La mutación 3G fue acogida por la humanidad con una media sonrisa que significaba: «agoreros, esto no es peligroso sino hasta divertido». Además de tremendamente útil: diversión sedente, entretenimiento en la sala de espera, información al momento, todo al alcance de un clic. Se calificó de tremendistas a las escasas voces que hablaron sobre intromisión en la intimidad y se ignoró a los que escribieron ensayos pesimistas. Algo parecido había ocurrido con otras infecciones anteriores y la historia demostraba, al menos la que aparecía en las tablas de la ley digitales, que el peligro no era grave.

Cuando llegó a ellos la siguiente cepa, la mayoría de la humanidad ya estaba dispuesta a aceptar la comodidad que ofrecía ser portador de la variante 4G: las utilidades infinitas, la banca en línea y las compras no presenciales, entre otras muchas novedades. Los algoritmos comenzaron a gobernar el mundo y todos auguraron unos segundos «felices años veinte». Fueron los tiempos del optimismo tecnológico, en el que se comenzó a experimentar con implantes, nanorrobots circulando por las venas, nuevas formas para luchar contra las pandemias víricas biológicas: la humanidad injertada, enriquecida por el motor de la cibernética, el camino abierto hacia los ciborgs, mitad robots, mitad humanos. Como antes había ocurrido con los relojes de cuerda, el propio movimiento proporcionaba energía para aquellas nuevas aplicaciones. El cuerpo se había convertido en batería ilimitada para las máquinas.

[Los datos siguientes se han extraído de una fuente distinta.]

Lemma countdown_between s : inv s → between (handle PCountdown s).
Proof.
  intros Hi. pose proof Hi as [[Hb Ha Hw] E1 E2]. specialize (Ha E1). specialize (Hw E2). cbn [handle].
  destruct (due (countdown (loop s)) s) eqn:Ed; [|by split].
  apply due_some in Ed. assert (watching s = true) as Hs by (apply timer_watching; [done|by left]).
  rewrite tick_eq. cbv zeta. set (left := seconds_until _ _). destruct Hw as [W1 W2 W3 W4].
  destruct (num_gtb left 0) eqn:El.
  - destruct Hb as [A B C].
    apply (same_deps_between s); [done|split; [exact A|exact B|exact C]|exact Ha|].
    split; [exact W1|intros _; left; discriminate| |exact W4].
    intros Hf. exfalso. change (watching s = false) in Hf. congruence.
  - set (t := FinalCheck _ _ _).
    assert (base (push t s)) as [A B C] by (apply push_base; [done|cbn; lia]).
    pose proof (push_watch_count t s eq_refl) as K.
    apply (same_deps_between s); [done|split; [exact A|exact B|exact C]|unfold acq_ok; etransitivity; [exact K|exact Ha]|].
    split; [| | |exact W4].
    + cbn. apply Forall_app. split; [exact W1|]. apply Forall_singleton. intros _. split; [exact Hs|].
      split; [done|]. intros _. unfold elapsed. cbn. unfold left in El. by rewrite seconds_left_elapsed in El.
    + intros _. right. cbn. apply Exists_app. right. apply Exists_cons_hd. split; [apply Nat.eqb_refl|done].
    + intros Hf. exfalso. change (watching s = false) in Hf. congruence.
Qed.

(** ** Replies *)

Lemma live_watch_not_acq a w t : live_watch w t = true → live_acq a t = false.
Proof. by destruct t. Qed.

Section Reply.
Context (s : Pairing) (Hi : inv s) (l1 l2 : list task) (t : task) (Ht : tasks (loop s) = l1 ++ t :: l2).
Let s0 := set_tasks (l1 ++ l2) s.

Lemma rest_base : base s0 ∧ gen_le (acq_gen (loop s)) (watch_gen (loop s)) t.
Proof.
  destruct Hi as [[[A B C] _ _] _ _]. rewrite Ht in A. apply Forall_app in A as [A1 A2].
  apply Forall_cons in A2 as [A2 A3]. split; [|done]. split; [|exact B|exact C]. cbn. by apply Forall_app.
Qed.

Lemma rest_count : ((if live_acq (acq_gen (loop s)) t then 1 else 0) + acq_count s0)%nat = acq_count s.
Proof.
  unfold acq_count, s0. cbn. rewrite Ht, !List.filter_app, !length_app. cbn [List.filter].
  destruct (live_acq _ t); cbn [length]; lia.
Qed.

Lemma acq_live : live_acq (acq_gen (loop s)) t = true → acquiring s = true ∧ acq_count s0 = 0%nat.
Proof.
  intros Hl. pose proof rest_count as K. rewrite Hl in K. destruct Hi as [[_ Ha _] E1 _]. specialize (Ha E1).
  unfold acq_ok in Ha. destruct (acquiring s); [split; [done|lia]|lia].
Qed.

Lemma acq_dead : live_acq (acq_gen (loop s)) t = false → acq_ok s0.
Proof.
  intros Hl. pose proof rest_count as K. rewrite Hl in K. destruct Hi as [[_ Ha _] E1 _]. specialize (Ha E1).
  unfold acq_ok in *. etransitivity; [exact K|exact Ha].
Qed.

Lemma watch_live : live_watch (watch_gen (loop s)) t = true →
  watching s = true ∧ task_code t = Some (code (view s)) ∧ (is_final t = true → elapsed s).
Proof.
  destruct Hi as [[_ _ Hw] _ E2]. destruct (Hw E2) as [W _ _ _]. rewrite Ht in W.
  apply Forall_app in W as [_ W]. by apply Forall_cons in W as [W _].
Qed.

Lemma rest_watch : live_watch (watch_gen (loop s)) t = false ∨ is_final t = false → watch_ok s0.
Proof.
  intros Hd. destruct Hi as [[_ _ Hw] _ E2]. destruct (Hw E2) as [W1 W2 W3 W4]. split; [| |exact W3|exact W4].
  - rewrite Ht in W1. apply Forall_app in W1 as [W1 W1']. apply Forall_cons in W1' as [_ W1']. cbn.
    apply Forall_app. by split.
  - intros H. destruct (W2 H) as [?|He]; [by left|]. right. rewrite Ht in He. cbn.
    apply Exists_app. apply Exists_app in He as [He|He]; [by left|].
    apply Exists_cons in He as [[E F]|He]; [|by right]. destruct Hd; congruence.
Qed.

(** An acquisition that goes on with another request. *)
Lemma again_between f t' : live_acq (acq_gen (loop s)) t' = live_acq (acq_gen (loop s)) t →
  live_watch (watch_gen (loop s)) t = false → live_watch (watch_gen (loop s)) t' = false →
  gen_le (acq_gen (loop s)) (watch_gen (loop s)) t' → between (push t' (on_disk f s0)).
Proof.
  intros Hl Hd Hd' Hg. apply (between_disk f (push t' s0)).
  apply (same_deps_between s); [done|by apply push_base; [apply rest_base|]| |].
  - destruct Hi as [[_ Ha _] E1 _]. specialize (Ha E1). pose proof rest_count as K.
    unfold acq_ok, acq_count in *. cbn in *. rewrite filter_snoc, length_app, Hl.
    etransitivity; [|exact Ha]. destruct (live_acq _ t); cbn [length] in *; lia.
  - destruct (rest_watch (or_introl Hd)) as [W1 W2 W3 W4]. split; [| |exact W3|exact W4].
    + cbn. apply Forall_app. split; [exact W1|]. apply Forall_singleton. cbn. by rewrite Hd'.
    + intros H. destruct (W2 H) as [?|He]; [by left|]. right. cbn. apply Exists_app. by left.
Qed.

(** An acquisition that ends, with a new phase. *)
Lemma acquired_between s' : live_acq (acq_gen (loop s)) t = true →
  loop s' = loop s0 → enabled s' = enabled s → phase (view s') = waiting ∨ phase (view s') = error → between s'.
Proof.
  intros Hl Hlo Hen Hp. destruct (acq_live Hl) as [Hq K]. apply andb_true_iff in Hq as [_ Hm%bool_decide_eq_true].
  split.
  - destruct rest_base as [[A B C] _]. split; rewrite ?Hlo; [exact A| |]; intros E; rewrite E in Hp; naive_solver.
  - intros _. unfold acq_ok, acquiring. assert (acq_count s' = 0%nat) as -> by (unfold acq_count; by rewrite Hlo).
    rewrite bool_decide_false by (intros E; rewrite E in Hp; naive_solver). by rewrite andb_false_r.
  - rewrite Hlo. intros E. exfalso. change (seen2 (loop s0)) with (seen2 (loop s)) in E. rewrite (i_seen2 s Hi) in E.
    unfold deps2_of in E. rewrite Hm in E. assert (phase (view s') = minting) as E' by congruence.
    rewrite E' in Hp. naive_solver.
Qed.

(** A watch that ends, with a new phase. *)
Lemma watched_between s' : live_watch (watch_gen (loop s)) t = true →
  loop s' = loop s0 → phase (view s') = connected ∧ device (view s') ≠ None ∨
  phase (view s') = expired ∧ elapsed s' → between s'.
Proof.
  intros Hl Hlo Hp. destruct (watch_live Hl) as [Hw _]. apply andb_true_iff in Hw as [_ Hm%bool_decide_eq_true].
  split.
  - destruct rest_base as [[A B C] _]. split; rewrite ?Hlo; [exact A| |]; intros E; rewrite E in Hp;
      by destruct Hp as [[? ?]|[? ?]].
  - intros _. assert (live_acq (acq_gen (loop s)) t = false) as Hd by (by eapply live_watch_not_acq).
    pose proof (acq_dead Hd) as K. unfold acq_ok, acquiring in *.
    assert (acq_count s' = acq_count s0) as -> by (unfold acq_count; by rewrite Hlo). rewrite K.
    change (phase (view s0)) with (phase (view s)). rewrite Hm.
    rewrite !bool_decide_false by (done || by intros E; rewrite E in Hp; destruct Hp as [[? ?]|[? ?]]). by rewrite !andb_false_r.
  - rewrite Hlo. intros E. exfalso. change (seen2 (loop s0)) with (seen2 (loop s)) in E. rewrite (i_seen2 s Hi) in E.
    unfold deps2_of in E. assert (phase (view s') = phase (view s)) as E' by congruence.
    rewrite E', Hm in Hp. by destruct Hp as [[? ?]|[? ?]].
Qed.

Lemma dropped_between : live_acq (acq_gen (loop s)) t = false →
  live_watch (watch_gen (loop s)) t = false ∨ is_final t = false → between s0.
Proof.
  intros Ha Hw. apply (same_deps_between s); [done|apply rest_base|by apply acq_dead|by apply rest_watch].
Qed.

End Reply.

Lemma reply_between s l1 l2 t r : inv s → tasks (loop s) = l1 ++ t :: l2 → answers t r = true →
  between (on_reply t r (set_tasks (l1 ++ l2) s)).
Proof.
  intros Hi Ht Hr. pose proof (dropped_between s Hi l1 l2 t Ht) as Hdrop.
  pose proof (again_between s Hi l1 l2 t Ht) as Hagain. pose proof (acquired_between s Hi l1 l2 t Ht) as Hacq.
  pose proof (watched_between s Hi l1 l2 t Ht) as Hwat. pose proof (watch_live s Hi l1 l2 t Ht) as Hlive.
  destruct (rest_base s Hi l1 l2 t Ht) as [_ Hg]. clear Ht. set (s0 := set_tasks (l1 ++ l2) s) in *.
  destruct t as [g k st|g k|g k c|g k c]; cbn [on_reply live_acq live_watch is_final] in *;
    unfold on_acq_status, on_acq_mint, on_final_check, on_poll_check.
  - change (acq_gen (loop s0)) with (acq_gen (loop s)) in *.
    assert (between (mint_begin g k (on_disk (clearStored k) s0))) as Hm by (by apply Hagain).
    destruct r as [a u n| |]; [|discriminate|exact Hm].
    destruct (g =? acq_gen (loop s))%nat; cbn [negb]; [|apply Hdrop; [done|by left]].
    destruct a; [exact Hm|]. apply Hacq; [done..|by left].
  - change (acq_gen (loop s0)) with (acq_gen (loop s)) in *.
    destruct (g =? acq_gen (loop s))%nat; cbn [negb].
    + destruct r; [discriminate| |]; (apply Hacq; [done..|]); [by left|by right].
    + assert (between s0) by (apply Hdrop; [done|by left]). by destruct r.
  - change (watch_gen (loop s0)) with (watch_gen (loop s)) in *.
    destruct (g =? watch_gen (loop s))%nat; cbn [negb].
    + destruct (Hlive eq_refl) as (_ & _ & He). specialize (He eq_refl).
      destruct r as [[] u n| |]; (apply Hwat; [done..|]); [left; split; [done|discriminate]|right; by split..].
    + assert (between s0) by (apply Hdrop; [done|by left]). by destruct r as [[] u n| |].
  - change (watch_gen (loop s0)) with (watch_gen (loop s)) in *.
    destruct (g =? watch_gen (loop s))%nat; cbn [negb].
    + destruct r as [[] u n| |]; [|apply Hdrop; [done|by right]..].
      apply Hwat; [done..|]. left. split; [done|discriminate].
    + assert (between s0) by (apply Hdrop; [done|by left]). by destruct r as [[] u n| |].
Qed.

Lemma handle_between e s : inv s → between (handle e s).
Proof.
  intros Hi. destruct e as [i r|ms| | | |tn|b|a b].
  - cbn [handle]. destruct (tasks (loop s) !! i) as [t|] eqn:Hl; [|by destruct Hi].
    destruct (answers t r) eqn:Hr; [|by destruct Hi].
    pose proof (take_drop_middle _ _ _ Hl) as Hm. rewrite delete_take_drop. by apply reply_between.
  - apply elapse_between. by destruct Hi.
  - by apply countdown_between.
  - by apply poll_between.
  - by apply regenerate_between.
  - by apply tenant_between.
  - by apply enabled_between.
  - apply between_disk. by destruct Hi.
Qed.

Lemma step_inv s e : inv s → inv (step s e).
Proof. intros H. by apply settle_inv, handle_between. Qed.

Lemma run_inv l s : inv s → inv (run s l).
Proof. revert s. induction l as [|e l IH]; intros s H; [done|]. cbn. by apply IH, step_inv. Qed.

Lemma mount_inv en t d at_ : inv (mount en t d at_).
Proof. apply settle_inv. split; [split; [apply Forall_nil_2|discriminate..]|discriminate..]. Qed.

(** ** How the hook comes to say that a device connected *)

Definition shown (s : Pairing) : EnrollmentPhase * jsstring * option (jsstring * jsstring) :=
  (phase (view s), code (view s), device (view s)).

Lemma rewatch_shown c2 r s : shown (rewatch c2 r s) = shown s.
Proof. unfold rewatch. case_match; [|done]. by rewrite watch_start_eq. Qed.

Lemma commit_shown s : shown (commit s) = shown s ∨ phase (view (commit s)) = minting.
Proof.
  rewrite commit_rewatch. cbv zeta. set (c1 := negb (bool_decide (seen1 _ = _))).
  set (c2 := negb (bool_decide (seen2 _ = _))). destruct (c1 && enabled (cleanup c1 c2 s)).
  - right. pose proof (rewatch_shown c2 (view s) (acquire (cleanup c1 c2 s))) as E.
    assert (phase (view (acquire (cleanup c1 c2 s))) = minting) as Ha by (by destruct (acquire_eq (cleanup c1 c2 s)) as (t & _ & ->)).
    rewrite <- Ha. unfold shown in E. congruence.
  - left. by rewrite rewatch_shown.
Qed.

Lemma settle_connected s : phase (view (settle s)) = connected → shown (settle s) = shown s.
Proof.
  unfold settle. intros H. destruct (commit_shown (commit s)) as [E|E]; [|congruence].
  assert (phase (view (commit s)) = connected) as H' by (unfold shown in E; congruence).
  destruct (commit_shown s) as [E'|E']; congruence.
Qed.

(** The only handler that says so is the reply of a live watch. *)
Lemma handle_connected s e : phase (view s) ≠ connected → phase (view (handle e s)) = connected →
  ∃ i t uid name, e = PReply i (RStatus true uid name) ∧ tasks (loop s) !! i = Some t ∧
    live_watch (watch_gen (loop s)) t = true ∧
    shown (handle e s) = (connected, code (view s), Some (default [] uid, default [] name)).
Proof.
  intros Hn. destruct e as [i r|ms| | | |tn|b|a b]; cbn [handle]; try (intros H; exfalso; exact (Hn H)).
  - destruct (tasks (loop s) !! i) as [t|] eqn:Hl; [|done]. destruct (answers t r) eqn:Hr; [|done].
    destruct t as [g k st|g k|g k c|g k c]; cbn [on_reply];
      unfold on_acq_status, on_acq_mint, on_final_check, on_poll_check.
    all: set (live := (g =? _)%nat); destruct r as [[] u n| |]; destruct live eqn:E; cbn [negb]; try (intros H; discriminate H);
      try (intros H; exfalso; exact (Hn H)); intros _.
    all: eexists i, _, u, n; split; [done|]; split; [exact Hl|]; split; [exact E|done].
  - destruct (due _ s); [|intros H; exfalso; exact (Hn H)]. rewrite tick_eq. cbv zeta.
    destruct (num_gtb _ 0); intros H; exfalso; exact (Hn H).
  - destruct (due _ s); intros H; exfalso; exact (Hn H).
Qed.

La vida humana era el combustible que las alimentaba.

Un día, cuando comenzaron a interferir en nuestros sueños y esperanzas, comenzó a organizarse la resistencia. Fue tarde y resultó aplastada. Cuando despertó el nuevo siglo, en el fondo de una caverna, sobre su pared de piedra, unos hombres pintaban a otros hombres a los que les había crecido en la mano una especie de implante luminoso. Imágenes de supervivencia: escenas de caza en grupo, sangrientas y caníbales.